- Kivotos Location within Greece
- Coordinates: 40°12.3′N 21°26.6′E﻿ / ﻿40.2050°N 21.4433°E
- Country: Greece
- Administrative region: Western Macedonia
- Regional unit: Grevena
- Municipality: Grevena
- Municipal unit: Irakleotes

Area
- • Community: 25.281 km^{2} (9.761 sq mi)
- Elevation: 680 m (2,230 ft)

Population (2021)
- • Community: 331
- • Density: 13.1/km^{2} (33.9/sq mi)
- Time zone: UTC+2 (EET)
- • Summer (DST): UTC+3 (EEST)
- Postal code: 510 30
- Area code: +30-2462
- Vehicle registration: PN

= Kivotos =

Kivotos (Κιβωτός, before 1927: Κρίφτσι – Kriftsi) is a village and a community of the Grevena municipality. Before the 2011 local government reform it was a part of the municipality of Irakleotes, of which it was a municipal district. The 2021 census recorded 331 residents in the village. The community of Kivotos covers an area of 25.281 km^{2}.

According to the statistics of Vasil Kanchov ("Macedonia, Ethnography and Statistics"), 160 Greek Christians, 500 Greek Muslims and 50 Romani lived in the village in 1900.

Kriftsi was populated by Greek speaking Muslim Vallahades.
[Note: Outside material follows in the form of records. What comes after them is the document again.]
(** X14. With the default thresholds and every query returning, the run
    selects the colours of CRITICAL exactly when the CPU or the memory is
    above 90, a partition is above 90 or the swap is above 50; and it
    selects OK, with the text [OK], exactly when the CPU and the memory are
    at most at 80, the swap at most at 20 and every partition at most at 70
    or exactly at 90. *)
Theorem selection_by_readings :
  forall (os : psutil) (u : Q) (m s : usage_info)
         (datas : list (string * Q)),
    cpu_percent os 1 = Ok u ->
    virtual_memory os = Ok m ->
    swap_memory os = Ok s ->
    disks_datas os = Ok datas ->
    exists sel,
      selection str_num os = Ok sel /\
      ((bg_color sel, fg_color sel) = (196, 255)%Z <->
       90 < u \/ 90 < percent m \/
       Exists (fun d => 90 < snd d) datas \/ 50 < percent s) /\
      (sel = {| bg_color := 190; fg_color := 17; line_text := "OK" |} <->
       u <= 80 /\ percent m <= 80 /\
       Forall (fun d => snd d <= 70 \/ snd d == 90) datas /\
       percent s <= 20).
Proof.
  intros os u m s datas Hu Hm Hs Hd.
  destruct (run_checks_codes os u m s datas Hu Hm Hs Hd)
    as (c & cm & d & cs & Hrun & Hc & Hcm & Hcs & Hdc).
  destruct (choose_total [c; cm; d; cs]) as [sel Hsel].
  exists sel. unfold selection. rewrite Hrun. cbn [bind].
  split; [exact Hsel|].
  assert (Lc : threshold_law 80 90 u c)
    by (rewrite Hc; apply scalar_law; reflexivity).
  assert (Lm : threshold_law 80 90 (percent m) cm)
    by (rewrite Hcm; apply scalar_law; reflexivity).
  assert (Ls : threshold_law 20 50 (percent s) cs)
    by (rewrite Hcs; apply scalar_law; reflexivity).
  destruct Lc as (Lc1 & Lc2 & Lc3 & _), Lm as (Lm1 & Lm2 & Lm3 & _),
           Ls as (Ls1 & Ls2 & Ls3 & _).
  assert (Dcrit : code d = CRITICAL <-> Exists (fun x => 90 < snd x) datas).
  { rewrite Hdc, <- (existsb_above 90 datas).
    destruct (existsb (fun x : string * Q => num_gt (snd x) 90) datas);
      [|destruct (existsb _ datas)]; split; intro X;
      try reflexivity; discriminate X. }
  assert (Dok : code d = OK <->
                Forall (fun x => snd x <= 70 \/ snd x == 90) datas).
  { rewrite Hdc.
    destruct (existsb (fun x : string * Q => num_gt (snd x) 90) datas) eqn:Ea.
    - split; [discriminate|]. intro F. exfalso.
      apply (existsb_above 90 datas) in Ea. apply Exists_exists in Ea.
      destruct Ea as [x [Hin Hx]].
      rewrite Forall_forall in F. destruct (F x Hin); lra.
    - destruct (existsb (fun x : string * Q =>
                           num_gt (snd x) 70 && num_lt (snd x) 90) datas)
        eqn:Eb.
      + split; [discriminate|]. intro F. exfalso.
        apply (existsb_between 70 90 datas) in Eb. apply Exists_exists in Eb.
        destruct Eb as [x [Hin Hx]].
        rewrite Forall_forall in F. destruct (F x Hin); lra.
      + split; [|reflexivity]. intros _. apply Forall_forall. intros x Hin.
        destruct (Qlt_le_dec 90 (snd x)) as [L|L].
        { exfalso. assert (E : Exists (fun x => 90 < snd x) datas)
            by (apply Exists_exists; exists x; split; assumption).
          apply (existsb_above 90 datas) in E. congruence. }
        destruct (Qlt_le_dec 70 (snd x)) as [L'|L']; [|left; exact L'].
        destruct (Qlt_le_dec (snd x) 90) as [L''|L'']; [|right; lra].
        exfalso.
        assert (E : Exists (fun x => 70 < snd x /\ snd x < 90) datas)
          by (apply Exists_exists; exists x; split; [assumption | split;
              assumption]).
        apply (existsb_between 70 90 datas) in E. congruence. }
  assert (Rd : reported d).
  { unfold reported. rewrite Hdc.
    destruct (existsb _ datas); [|destruct (existsb _ datas)]; auto. }
  assert (Rc : reported c) by (rewrite Hc; apply three_way_reported).
  assert (Rm : reported cm) by (rewrite Hcm; apply three_way_reported).
  assert (Rs : reported cs) by (rewrite Hcs; apply three_way_reported).
  split.
  - rewrite (choose_critical_colours _ _ Hsel). simpl.
    rewrite !orb_true_iff, !has_code_true, Lc1, Lm1, Ls1, Dcrit.
    split; intro X; decompose [or] X; auto; discriminate.
  - split.
    + intros ->. apply (proj1 (choose_ok _)) in Hsel.
      simpl in Hsel. destruct Hsel as [X1 X2].
      rewrite !orb_false_iff, !has_code_false in X1, X2.
      unfold reported in Rc, Rm, Rd, Rs.
      repeat split.
      * apply Lc3. tauto.
      * apply Lm3. tauto.
      * apply Dok. tauto.
      * apply Ls3. tauto.
    + intros (X1 & X2 & X3 & X4).
      apply Lc3 in X1. apply Lm3 in X2. apply Dok in X3. apply Ls3 in X4.
      assert (Hok : choose [c; cm; d; cs]
                    = Ok {| bg_color := 190; fg_color := 17;
                            line_text := "OK" |}).
      { apply choose_ok. simpl. unfold has_code.
        rewrite X1, X2, X3, X4. split; reflexivity. }
      congruence.
Qed.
The 1920 Greek census recorded 897 people in the village, and 897 inhabitants (187 families) were Muslim in 1923. Following the Greek–Turkish population exchange, Greek refugee families in Kriftsi were from Asia Minor (150) and Pontus (191) in 1926. The 1928 Greek census recorded 1,885 village inhabitants. In 1928, the refugee families numbered 334 (1,303 people). After their arrival, the refugees demolished the village mosque and constructed a small church at the site, later replaced with the present church of Agios Georgios.